[Stored items]
(** The evaluation at a ray parallel to the drag plane, and at a ray
    that meets it. *)
Lemma handleMouseMove_throws_witness :
  let d := handle "flask" 0 None in
  let st := dragging d (mkVector3 (lit 2 1) (lit 1 1) (lit 3 1)) in
  ((@handleMouseMove_call (threeHost parallelRay) true (lit 0 1) (lit 0 1) st).2
   = Throws "TypeError" ∧
   @handleMouseMove (threeHost parallelRay) true (lit 0 1) (lit 0 1) st = st) ∧
  ((@handleMouseMove_call (threeHost towardRay) true (lit 0 1) (lit 0 1) st).2
   = Throws "TypeError" ∧
   @handleMouseMove (threeHost towardRay) true (lit 0 1) (lit 0 1) st = st).
Proof.
  intros d st. split.
  - apply (@handleMouseMove_throws (threeHost parallelRay) (lit 0 1) (lit 0 1)
             st d); reflexivity.
  - apply (@handleMouseMove_throws (threeHost towardRay) (lit 0 1) (lit 0 1)
             st d); reflexivity.
Defined.

(** *** Registration *)

Lemma elem_of_Map_set {V} (k k' : string) (v v' : V) (m : list (string * V)) :
  (k', v') ∈ Map_set k v m →
  (k', v') = (k, v) ∨ ((k', v') ∈ m ∧ k' ≠ k).
Proof.
  unfold Map_set. case_bool_decide as Hin.
  - intros Hel. apply list_elem_of_fmap in Hel as ([k0 v0] & Heq & Hel).
    simpl in Heq. case_decide; simplify_eq; [by left | by right].
  - intros Hel. apply elem_of_app in Hel as [Hel|Hel].
    + right. split; [done|]. intros ->. apply Hin.
      apply list_elem_of_fmap. by exists (k, v').
    + apply list_elem_of_singleton in Hel. by left.
Qed.

Lemma elem_of_Map_delete {V} (k k' : string) (v' : V) (m : list (string * V)) :
  (k', v') ∈ Map_delete k m ↔ k' ≠ k ∧ (k', v') ∈ m.
Proof. unfold Map_delete. by rewrite list_elem_of_filter. Qed.

Lemma Map_delete_absent {V} (k : string) (m : list (string * V)) :
  k ∉ m.*1 → Map_delete k m = m.
Proof.
  unfold Map_delete. induction m as [|[k0 v0] m IH]; [done|].
  rewrite fmap_cons, not_elem_of_cons. simpl. intros [Hne Hnotin].
  rewrite filter_cons_True by (simpl; congruence).
  by rewrite IH.
Qed.

Lemma Map_delete_set {V} (k : string) (v : V) (m : list (string * V)) :
  Map_delete k (Map_set k v m) = Map_delete k m.
Proof.
  unfold Map_set. case_bool_decide as Hin.
  - clear Hin. unfold Map_delete.
    induction m as [|[k0 v0] m IH]; [done|].
    rewrite fmap_cons. simpl. case_decide as Hk; simpl in Hk.
    + subst k0. rewrite !filter_cons_False by (simpl; tauto). done.
    + rewrite !filter_cons_True by done. by rewrite IH.
  - unfold Map_delete. rewrite filter_app. simpl.
    rewrite filter_cons_False by (simpl; tauto).
    rewrite filter_nil. apply app_nil_r.
Qed.

Lemma reachable_wellKeyed (m : list (string * DragObject)) :
  reachable m → wellKeyed m.
Proof.
  induction 1 as [|m obj _ IH|m i _ IH]; intros k d Hel.
  - by apply elem_of_nil in Hel.
  - apply elem_of_Map_set in Hel as [Heq|[Hel _]]; [by simplify_eq|by apply IH].
  - apply elem_of_Map_delete in Hel as [_ Hel]. by apply IH.
Qed.

(** A resolved handle is one of the registered handles. *)
Lemma resolvePointer_registered `{Host} (clientX clientY : number) (st : State)
    (d : DragObject) :
  resolvePointer clientX clientY st = Some d →
  ∃ k, (k, d) ∈ registeredObjects st.
Proof.
  unfold resolvePointer. destruct (getIntersection _ _ _) as [|hit hits]; [done|].
  intros Hfind. apply find_some in Hfind as [Hin _].
  apply list_elem_of_In in Hin. unfold Map_values in Hin.
  apply list_elem_of_fmap in Hin as ([k d'] & -> & Hel). by exists k.
Qed.

(** C9: after [registerObject h] followed by [unregisterObject (id h)]
    the registry is the one in which the id was never registered, the
    ray is cast against the objects of the remaining handles only, no
    pointer resolves to [h], and hovering does not select it;
    unregistering an id that is not registered changes nothing. *)
Theorem unregister_after_register `{Host} (st : State) (h : DragObject) :
  reachable (registeredObjects st) →
  let st' := unregisterObject (id h) (registerObject h st) in
  registeredObjects st' = Map_delete (id h) (registeredObjects st) ∧
  (∀ k d, (k, d) ∈ registeredObjects st' → id d ≠ id h) ∧
  (∀ clientX clientY,
     getIntersection clientX clientY st'
     = intersectObjects (setFromCamera (pointer clientX clientY)) (scene st)
         (object <$> Map_values (Map_delete (id h) (registeredObjects st)))) ∧
  (∀ clientX clientY, resolvePointer clientX clientY st' ≠ Some h) ∧
  (∀ enabled clientX clientY,
     hoveredObject (handleMouseMove enabled clientX clientY st') = Some h →
     hoveredObject st = Some h) ∧
  (∀ i, i ∉ (registeredObjects st).*1 → unregisterObject i st = st).
Proof.
  intros Hreach st'.
  assert (registeredObjects st' = Map_delete (id h) (registeredObjects st)) as Hreg.
  { unfold st'; simpl. apply Map_delete_set. }
  assert (∀ k d, (k, d) ∈ registeredObjects st' → id d ≠ id h) as Hids.
  { intros k d. rewrite Hreg. intros Hel.
    apply elem_of_Map_delete in Hel as [Hne Hel].
    by rewrite (reachable_wellKeyed _ Hreach k d Hel). }
  assert (∀ clientX clientY, resolvePointer clientX clientY st' ≠ Some h) as Hres.
  { intros clientX clientY Hsome.
    apply resolvePointer_registered in Hsome as [k Hel].
    by apply (Hids k h Hel). }
  split; [done|]. split; [done|].
  split. { intros. unfold getIntersection, castTargets. by rewrite Hreg. }
  split; [done|].
  split.
  { intros enabled clientX clientY.
    unfold handleMouseMove, handleMouseMove_call.
    destruct enabled; simpl; [|done].
    destruct (isDragging st) eqn:Hdrag, (draggedObject st) eqn:Hd; simpl;
      try (intros Hh; by apply Hres in Hh).
    repeat case_match; done. }
  intros i Hi. destruct st as [sc reg dr ho dg cu].
  unfold unregisterObject, set_registeredObjects; simpl in *.
  by rewrite Map_delete_absent.
Qed.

EXERCISE INSTRUCTIONS: Take the lines from the top of the data through the one that contains "let st := dragging" and copy them exactly, leaving out every line after it.

ANSWER SECTION:
(** The evaluation at a ray parallel to the drag plane, and at a ray
    that meets it. *)
Lemma handleMouseMove_throws_witness :
  let d := handle "flask" 0 None in
  let st := dragging d (mkVector3 (lit 2 1) (lit 1 1) (lit 3 1)) in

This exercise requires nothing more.